Output exactly, with nothing added, the entries from the first line through the line with "[AmazonHtmlParser], [Cache] and".

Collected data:
--------------------------------
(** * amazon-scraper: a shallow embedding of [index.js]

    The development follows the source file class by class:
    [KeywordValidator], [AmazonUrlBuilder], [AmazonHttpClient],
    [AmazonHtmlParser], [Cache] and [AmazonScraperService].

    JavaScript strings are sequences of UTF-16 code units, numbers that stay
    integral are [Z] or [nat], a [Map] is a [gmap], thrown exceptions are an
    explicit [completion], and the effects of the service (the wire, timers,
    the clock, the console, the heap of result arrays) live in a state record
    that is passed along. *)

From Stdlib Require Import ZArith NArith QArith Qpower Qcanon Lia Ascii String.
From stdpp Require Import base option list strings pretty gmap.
--------------------------------
-- RESULT OF THIS EXERCISE --
(** * amazon-scraper: a shallow embedding of [index.js]

    The development follows the source file class by class:
    [KeywordValidator], [AmazonUrlBuilder], [AmazonHttpClient],
    [AmazonHtmlParser], [Cache] and [AmazonScraperService].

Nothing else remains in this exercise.